Care Requirements: Minimal.
Difficulty Level: Ridonkulously easy.
In our house, salad season officially starts when: a) the first batch of salad leaves are ready in the greenhouse, and b) it’s too damn warm to eat soup for lunch any more.
Both conditions have been met round about now, and as luck would have it – thanks to a bit of forward-planning – we’ve got a great big crop of lovely, fresh, healthy salad leaves ready to go at just as the temperature reaches the top-teens:
You too can grow your own fresh salads – and avoid having to splash the cash at the supermarket for those tiny bags of premium-priced leaves – all summer long.
Firstly, buy yourself a few packets of mixed salad seed – there are plenty of varieties available, with flavours ranging from hot and spicy to mild and succulent – along with two deep, rectangular plastic troughs – around 15-20cm deep and 50-60 cm long would be ideal – along with trays to stand them on (quite important), and a bag of compost. Multi-purpose is fine, no need for seed compost, unless you have some spare.
Fill the first tray (not the second one, not yet) to around the 4/5 mark with compost. You can use seed compost for the final half inch or so, if you have some handy, but don’t worry if not, your leaves will grow just fine without. Water the compost well – give it a good drenching – and allow excess water to run through.
Sow (scatter / sprinkle) your mixed salad seed on the surface of the compost (I use an old Schwarz herb pot to help them scatter and spread out). Not too thickly, feel free to nudge them about a bit if they’re clumping together, but don’t worry about spacing them out exactly; the idea is to let your leaves grow wild and free.
Lightly cover the seed with another cm or so of compost. You probably won’t need to water the surface compost; the seeds should be able to soak up enough moisture from the main compost layer to germinate, but if in doubt, water with a very fine rose watering can, taking care not to disturb the seed.
Finally, stand the trough on its tray and leave it on a light, sunny window-sill or on a shelf in the greenhouse, then wait for the seeds to germinate.
A couple of things to watch out for: sometimes the surface of the compost can dry out and form a crust, which the emerging seedlings can have difficulty breaking through. If that happens, gently dampen the compost with a fine-rose watering can and it should fall back into place around the seedlings.

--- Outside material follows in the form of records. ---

Lemma grows_context s s' d c : grows s s' -> dep_context s d = Some c -> dep_context s' d = Some c.
Proof.
  intros Hg. destruct d as [j|j|]; cbn; [| |done];
    (destruct (s_jobs s !! j) as [x|] eqn:E; [|done]);
    destruct (g_job' _ _ Hg j x E) as [x' E'];
    destruct (g_job _ _ Hg j x' E') as (x0 & E0 & _ & _ & _ & Hc); rewrite E'; cbn;
    intros H; rewrite Hc; congruence.
Qed.

Lemma grows_satisfied s s' x x' d :
  grows s s' -> j_context x' = j_context x -> satisfied s x d -> satisfied s' x' d.
Proof.
  intros Hg Hc [H|H]; [left|right].
  - rewrite Hc. by apply (grows_context s).
  - by apply (g_signaled _ _ Hg).
Qed.

Lemma grows_inv s s' : grows s s' -> dep_inv s -> dep_inv s'.
Proof.
  intros Hg [Hctx Hcon Hwait Hque Hpc]. constructor.
  - intros j x' y' (x & Hx & E & _ & _ & K)%(g_job _ _ Hg) (y & Hy & Cy & _)%(g_entity _ _ Hg).
    rewrite K, Cy. rewrite E in Hy. eauto.
  - intros j x' (x & Hx & E & F & G & K)%(g_job _ _ Hg).
    destruct (Hcon j x Hx) as (consumed & Ec & Hd). exists consumed. rewrite F, G.
    split; [done|]. intros d Hin. destruct (Hd d Hin) as [Hs|(y & Hy & Hdep)].
    { left. by apply (grows_satisfied s s' x). }
    destruct (g_entity' _ _ Hg _ y Hy) as [y' Hy'].
    destruct (g_entity _ _ Hg _ y' Hy') as (y0 & Hy0 & _ & _ & [D|[D W]]);
      rewrite Hy in Hy0; injection Hy0 as <-.
    + right. exists y'. rewrite E, D. done.
    + left. right. auto.
  - intros e y' t (y & Hy & _ & Q & [D|[D _]])%(g_entity _ _ Hg) Ht; [|congruence].
    rewrite Q. rewrite D in Ht. eauto.
  - intros e y' j (y & Hy & _ & Q & _)%(g_entity _ _ Hg) Hj. rewrite Q in Hj.
    destruct (Hque e y j Hy Hj) as (x & Hx & He). destruct (g_job' _ _ Hg j x Hx) as [x' Hx'].
    exists x'. split; [done|]. destruct (g_job _ _ Hg j x' Hx') as (x0 & Hx0 & E & _). congruence.
  - rewrite (g_pc _ _ Hg).
    assert (forall e, (forall y, s_entities s !! e = Some y -> e_dependency y = None) ->
      forall y', s_entities s' !! e = Some y' -> e_dependency y' = None) as Hnone.
    { intros e H y' (y & Hy & _ & _ & [D|[D _]])%(g_entity _ _ Hg); [|done].
      rewrite D. eauto. }
    destruct (s_pc s) as [|e j|e| |]; [done| |by apply Hnone|done..].
    destruct Hpc as [Hn (x & Hx & Hd & Hs)]. split; [by apply Hnone|].
    destruct (g_job' _ _ Hg j x Hx) as [x' Hx']. exists x'.
    destruct (g_job _ _ Hg j x' Hx') as (x0 & Hx0 & E & F & G & K).
    rewrite Hx in Hx0. injection Hx0 as <-. split; [done|]. split; [congruence|].
    intros d. rewrite F. intros Hin. by apply (grows_satisfied s s' x); [| |apply Hs].
Qed.
Lemma reset_rq s s' : amd_sched_hw_job_reset s = Ok (tt, s') -> same_rq s s'.
Proof.
  unfold amd_sched_hw_job_reset. rewrite (bind_eval (gets id) _ s s s eq_refl). intros H.
  apply bind_Ok in H as ([] & s1 & H1 & H). apply modify_Ok in H. subst s'. apply (same_rq_trans _ s1); [|same_rq_id].
  unfold id in H1. remember (reverse (s_mirror s)) as l eqn:El. clear El. revert s H1. induction l as [|j l IH]; intros s0 H; cbn [reset_loop] in H; [sinv; same_rq_id|].
  sinv. match goal with H : (if ?b then _ else _) _ = _ |- _ => destruct b end; sinv; [|by apply IH].
  eapply same_rq_trans; [|by apply IH]. same_rq_id.
Qed.
Lemma recovery_begin_rq s s' : recovery_begin s = Ok (tt, s') -> same_rq s s'.
Proof.
  unfold recovery_begin. rewrite (bind_eval (gets id) _ s s s eq_refl), (bind_eval _ _ _ _ _ eq_refl). intros H.
  destruct (s_mirror _); [sinv; same_rq_id|]. destruct (s_timeout _); sinv; same_rq_id.
Qed.
Lemma recovery_turn_rq j hw s s' : recovery_turn j hw s = Ok (tt, s') -> same_rq s s'.
Proof.
  intros H. unfold recovery_turn, recover_job in H. rewrite (bind_eval (gets id) _ s s s eq_refl) in H. destruct (bool_decide _); [|done].
  rewrite !(bind_eval _ _ _ _ _ eq_refl) in H. apply attach_rq in H. eapply same_rq_trans; [|exact H]. same_rq_id.
Qed.
Lemma rq_preserved s s' : sched_step s s' -> rq_inv s -> rq_inv s'.
Proof.
  intros Hst Hinv. destruct Hst as [Hst|t Hpc H ->|t Hpc H ->|j hw Hpc H|Hpc ->]; [by eapply run_step_rq|..]; apply (same_rq_inv s); try done.
  - eapply same_rq_trans; [by eapply reset_rq|same_rq_id].
  - eapply same_rq_trans; [by eapply recovery_begin_rq|same_rq_id].
  - by eapply recovery_turn_rq.
  - same_rq_id.
Qed.

Lemma reachable_rq limit timeout s :
  rtc sched_step (amd_sched_init limit timeout) s -> rq_inv s.
Proof.
  intros Hr. assert (rq_inv (amd_sched_init limit timeout)) as H0.
  { constructor; [done|..].
    - intros k rq [-> _]%lookup_replicate. split; [apply NoDup_nil_2|done].
    - intros k rq e [-> _]%lookup_replicate. by intros ?%elem_of_nil.
    - intros e y. cbn. by rewrite lookup_empty. }
  revert H0. induction Hr as [|s1 s2 s3 H12 H23 IH]; [done|]. intros H1. apply IH.
  by eapply rq_preserved.
Qed.
(* ===== verification/SchedWitness.v ===== *)
(** * Instances of the scheduler theorems

    A run of the scheduler with one entity: a job that depends on an external
    fence is pushed, waits, is picked when the fence signals, is submitted, and
    runs again after a reset.  Variants of the run show the defects of the reset
    path. *)

From stdpp Require Import base numbers list gmap relations.
From S2P Require Import Prelude CMonad Sched SchedRr SchedInv SchedDeps SchedSpec.

Definition state_of {A} (o : outcome (A * amd_gpu_scheduler)) : amd_gpu_scheduler :=
  match o with Ok (_, s) => s | _ => amd_sched_init 0 false end.

Definition run0 : amd_gpu_scheduler := amd_sched_init 2 true.
Definition run1 := state_of (amd_sched_entity_init 1 1 4 100 0 run0).
Definition run2 := state_of (amd_sched_job_init true 10 1 [DepOther 7 5] run1).
Definition run3 := state_of (amd_sched_entity_push_job 10 run2).
(** The entity waits for fence 5. *)
Definition run4 := state_of (main_select run3).
Definition run5 := state_of (fence_signal_other 5 run4).
(** The job is picked. *)
Definition run6 := state_of (main_select run5).
(** The backend returns hardware fence 50, which is pending. *)
Definition run7 := state_of (main_submit 1 10 (Some 50%nat) run6).
(** The backend fails to run the job. *)
Definition fail7 := state_of (main_submit 1 10 None run6).

Lemma run3_steps : rtc run_step run0 run3.
Proof.
  apply (rtc_l _ _ run1).
  { apply (step_entity _ _ 1%nat 1%nat 4%nat 100 0); [done|by intros j x|unfold AMD_SCHED_MAX_PRIORITY; lia|done]. }
  apply (rtc_l _ _ run2).
  { by apply (step_job _ _ true 10%nat 1%nat [DepOther 7 5] 0). }
  apply rtc_once. apply (step_push _ _ 10%nat true); [|vm_compute; reflexivity].
  unfold pushed. by intros ?%elem_of_nil.
Qed.

Lemma run6_steps : rtc run_step run0 run6.
Proof.
  etrans; [exact run3_steps|].
  apply (rtc_l _ _ run4); [by apply step_select; [|vm_compute; reflexivity]|].
  apply (rtc_l _ _ run5).
  { apply (step_other _ _ 5%nat); [|vm_compute; reflexivity].
    intros j x Hx Hcb.
    assert (map_Forall (fun _ x => j_cb x = false) (s_jobs run4)) as Hall
      by (apply (bool_decide_unpack _); vm_compute; exact I).
    specialize (Hall j x Hx). cbn in Hall. congruence. }
  apply rtc_once. by apply step_select; [|vm_compute; reflexivity].
Qed.

Lemma run7_steps : rtc run_step run0 run7.
Proof.
  eapply rtc_r; [exact run6_steps|].
  by apply (step_submit _ _ 1%nat 10%nat (Some 50%nat)); [vm_compute; reflexivity|vm_compute; reflexivity].
Qed.

Lemma fail7_steps : rtc run_step run0 fail7.
Proof.
  eapply rtc_r; [exact run6_steps|].
  by apply (step_submit _ _ 1%nat 10%nat None); [vm_compute; reflexivity|vm_compute; reflexivity].
Qed.

(** A reset while the job is on the hardware, and its recovery. *)
Definition run8 := state_of (main_dequeue 1 run7).
Definition run9 := state_of (amd_sched_hw_job_reset run8).
Definition run10 := set_pc (Recovering (head (s_mirror run9))) (state_of (recovery_begin (set_pc Parked run9))).
Definition run11 := state_of (recovery_turn 10 (Some 51%nat) run10).

Lemma run_steps s s' : rtc run_step s s' -> rtc sched_step s s'.
Proof. induction 1 as [|x y z H _ IH]; [done|]. eapply rtc_l; [by apply step_run|done]. Qed.
Lemma run8_steps : rtc run_step run0 run8.
Proof. eapply rtc_r; [exact run7_steps|]. by apply (step_dequeue _ _ 1%nat); vm_compute. Qed.
(** Reset and recovery of a state with job 10 on the mirror list. *)
Lemma reset_steps s s1 s2 :
  s_pc s = Idle -> amd_sched_hw_job_reset s = Ok (tt, s1) -> recovery_begin (set_pc Parked s1) = Ok (tt, s2) ->
  rtc sched_step s (set_pc (Recovering (head (s_mirror s1))) s2).
Proof. intros Hpc H1 H2. eapply rtc_l; [by eapply step_reset|]. apply rtc_once. by eapply step_recovery. Qed.
Lemma run11_steps : rtc sched_step run0 run11.
Proof.
  etrans; [apply run_steps, run8_steps|]. eapply rtc_r; [apply (reset_steps run8 run9 (state_of (recovery_begin (set_pc Parked run9)))); vm_compute; reflexivity|].
  apply (step_recover _ _ 10%nat (Some 51%nat)); vm_compute; reflexivity.
Qed.

Lemma sched_fifo_order_witness :
  s_log run11 = [EvPush 10; EvRun 10; EvRecovery; EvRerun 10] /\
  (forall e, pushes run11 e = runs run11 e ++ pending run11 e /\ NoDup (pushes run11 e)) /\
  NoDup (all_runs (s_log run11)) /\ reruns_follow (s_log run11) /\ last_reruns (s_log run11) `sublist_of` all_runs (s_log run11).
Proof. split; [vm_compute; reflexivity|]. exact (sched_fifo_order 2 true run11 run11_steps). Defined.

Lemma sched_hw_limit_witness :
  0 <= s_hw_rq_count run7 <= s_limit run7 /\
  s_hw_rq_count run7 = Z.of_nat (length (filter (fun j => job_cb run7 j = true) (s_mirror run7))) /\
  forall j, job_cb run7 j = true -> j ∈ s_mirror run7 /\ EvRun j ∈ s_log run7.
Proof.
  refine (sched_hw_limit 2 true run7 _ _).
  - lia.
  - exact run7_steps.
Defined.

Lemma sched_dependencies_hold_witness :
  exists x, s_jobs run6 !! 10%nat = Some x /\
    forall d, d ∈ j_all_deps x ->
      dep_context run6 d = Some (j_context x) \/ dep_signaled run6 (wait_target d) = true.
Proof.
  refine (sched_dependencies_hold 2 true run6 1 10 _ _).
  - exact (run_steps _ _ run6_steps).
  - vm_compute; reflexivity.
Defined.

Lemma sched_work_conserving_witness :
  exists x s', amd_sched_select_entity run3 = Ok (Some x, s') /\ ready run3 x = true.
Proof.
  refine (sched_work_conserving 2 true run3 1 (Entity 1 4 [10%nat] 1 100 None) _ _ _ _ _).
  - exact (run_steps _ _ run3_steps).
  - vm_compute; reflexivity.
  - vm_compute; reflexivity.
  - done.
  - reflexivity.
Defined.

Lemma reset_recovery_resubmits_witness :
  exists s1 s2, amd_sched_hw_job_reset run7 = Ok (tt, s1) /\ s_hw_rq_count s1 = 0 /\
    amd_sched_job_recovery (fun _ => Some 51%nat) s1 = Ok (tt, s2) /\
    s_log s2 = s_log run7 ++ EvRecovery :: (EvRerun <$> s_mirror run7) /\ s_mirror s2 = s_mirror run7 /\
    s_hw_rq_count s2 = Z.of_nat (length (s_mirror run7)) /\
    forall j, j ∈ s_mirror run7 ->
      exists x, s_jobs s2 !! j = Some x /\ j_parent x = Some 51%nat /\ j_cb x = true.
Proof.
  refine (reset_recovery_resubmits run7 (fun _ => Some 51%nat) _ _ _).
  - apply (bool_decide_unpack (NoDup (s_mirror run7))). vm_compute. exact I.
  - vm_compute; reflexivity.
  - assert (s_mirror run7 = [10%nat]) as -> by (vm_compute; reflexivity).
    intros j Hj. apply list_elem_of_singleton in Hj. subst j. split.
    + assert (exists x, s_jobs run7 !! 10%nat = Some x /\ j_parent x = Some 50%nat /\ j_cb x = true)
        as (x & ? & ? & ?) by (eexists; split; [vm_compute; reflexivity|by split]).
      exists x, 50%nat. done.
    + exists 51%nat. split; [reflexivity|].
      apply (bool_decide_unpack (51%nat ∉ s_done run7)). vm_compute. exact I.
Defined.

(** The reset path dereferences a null pointer: there is a reachable state, in
    which the backend has failed to run a job ([run_job] returned no fence)
    and the job's finish work is still queued, where [amd_sched_hw_job_reset]
    faults because the listed job has no parent fence. *)
Theorem reset_null_parent :
  exists s, rtc sched_step (amd_sched_init 2 true) s /\
    amd_sched_hw_job_reset s = Fault.
Proof. exists fail7. split; [exact (run_steps _ _ fail7_steps)|vm_compute; reflexivity]. Qed.

(** The job completes before the reset, and its finish work is still queued. *)
Definition done9 := state_of (hw_fence_signal 10 run8).
Lemma done9_steps : rtc run_step run0 done9.
Proof.
  eapply rtc_r; [exact run8_steps|]. assert (exists x, s_jobs run8 !! 10%nat = Some x /\ j_cb x = true) as (x & Hx & Hc) by (eexists; split; [vm_compute; reflexivity|done]).
  apply (step_hw _ _ 10%nat x Hx Hc). vm_compute. reflexivity.
Qed.
Definition done10 := state_of (amd_sched_hw_job_reset done9).
Definition done11 := set_pc (Recovering (head (s_mirror done10))) (state_of (recovery_begin (set_pc Parked done10))).
Lemma done11_steps : rtc sched_step run0 done11.
Proof. etrans; [apply run_steps, done9_steps|]. apply (reset_steps done9 done10); vm_compute; reflexivity. Qed.

(** A recovery runs jobs again that have completed: the mirror list keeps a job
    until its finish work runs. *)
Theorem completed_job_rerun :
  exists s, rtc sched_step (amd_sched_init 2 true) s /\ s_log s = [EvPush 10; EvRun 10; EvProcess 10; EvRecovery; EvRerun 10].
Proof.
  exists (state_of (recovery_turn 10 (Some 51%nat) done11)). split; [|vm_compute; reflexivity].
  eapply rtc_r; [exact done11_steps|]. apply (step_recover _ _ 10%nat (Some 51%nat)); vm_compute; reflexivity.
Qed.

(** The recovery releases the lock of the mirror list for each job: finish work
    that runs then unlinks and frees the job that the recovery is at. *)
Theorem recovery_follows_freed_job :
  exists s, rtc sched_step (amd_sched_init 2 true) s /\ s_pc s = Recovering (Some 10%nat) /\ recovery_turn 10 (Some 51%nat) s = Fault.
Proof.
  exists (state_of (amd_sched_job_finish 10 done11)). split; [|split; vm_compute; reflexivity].
  eapply rtc_r; [exact done11_steps|]. apply step_run.
  assert (exists x, s_jobs done11 !! 10%nat = Some x /\ j_finish_work x = true) as (x & Hx & Hf) by (eexists; split; [vm_compute; reflexivity|done]).
  apply (step_finish _ _ 10%nat x Hx Hf). vm_compute. reflexivity.
Qed.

Also, keep the compost reasonably moist, but not too wet – remember that even though the surface appears dry, the compost underneath can still be damp. The seedlings’ roots need both water and air to thrive, so keeping the compost too wet will actually be quite bad for them. As the plants get larger they’ll need more water, so keep an eye on the compost and top them up as needed; a good soaking every couple of days is better than a sprinkling here and there. If you’re going to be away for a while, give them an extra-good soak before you go, fill the tray that they’re sitting in with as much water as you can fit in it and hope for the best.
Once your leaves are well-established – with individual plants growing well, showing plenty of true leaves and basically looking like they’re just about ready to harvest – start off your second tray in exactly the same manner as the first. That way, by the time you’ve finished picking or cutting the leaves from the first tray the second trough-load should be ready to start harvesting.
You should get three or four harvests from each tray – at least 60 or more portions – before the plants are exhausted; you’ll know when they’ve gone over, as the stems will be much tougher, or flowers will begin developing as the plants desperately try to reproduce. At this point you can empty the first tray – dump everything into the compost bin – then start that first trough off again with fresh compost and seed. With a bit of careful management and good timing you’ll be eating home-grown salad leaves all through the summer and into the Autumn.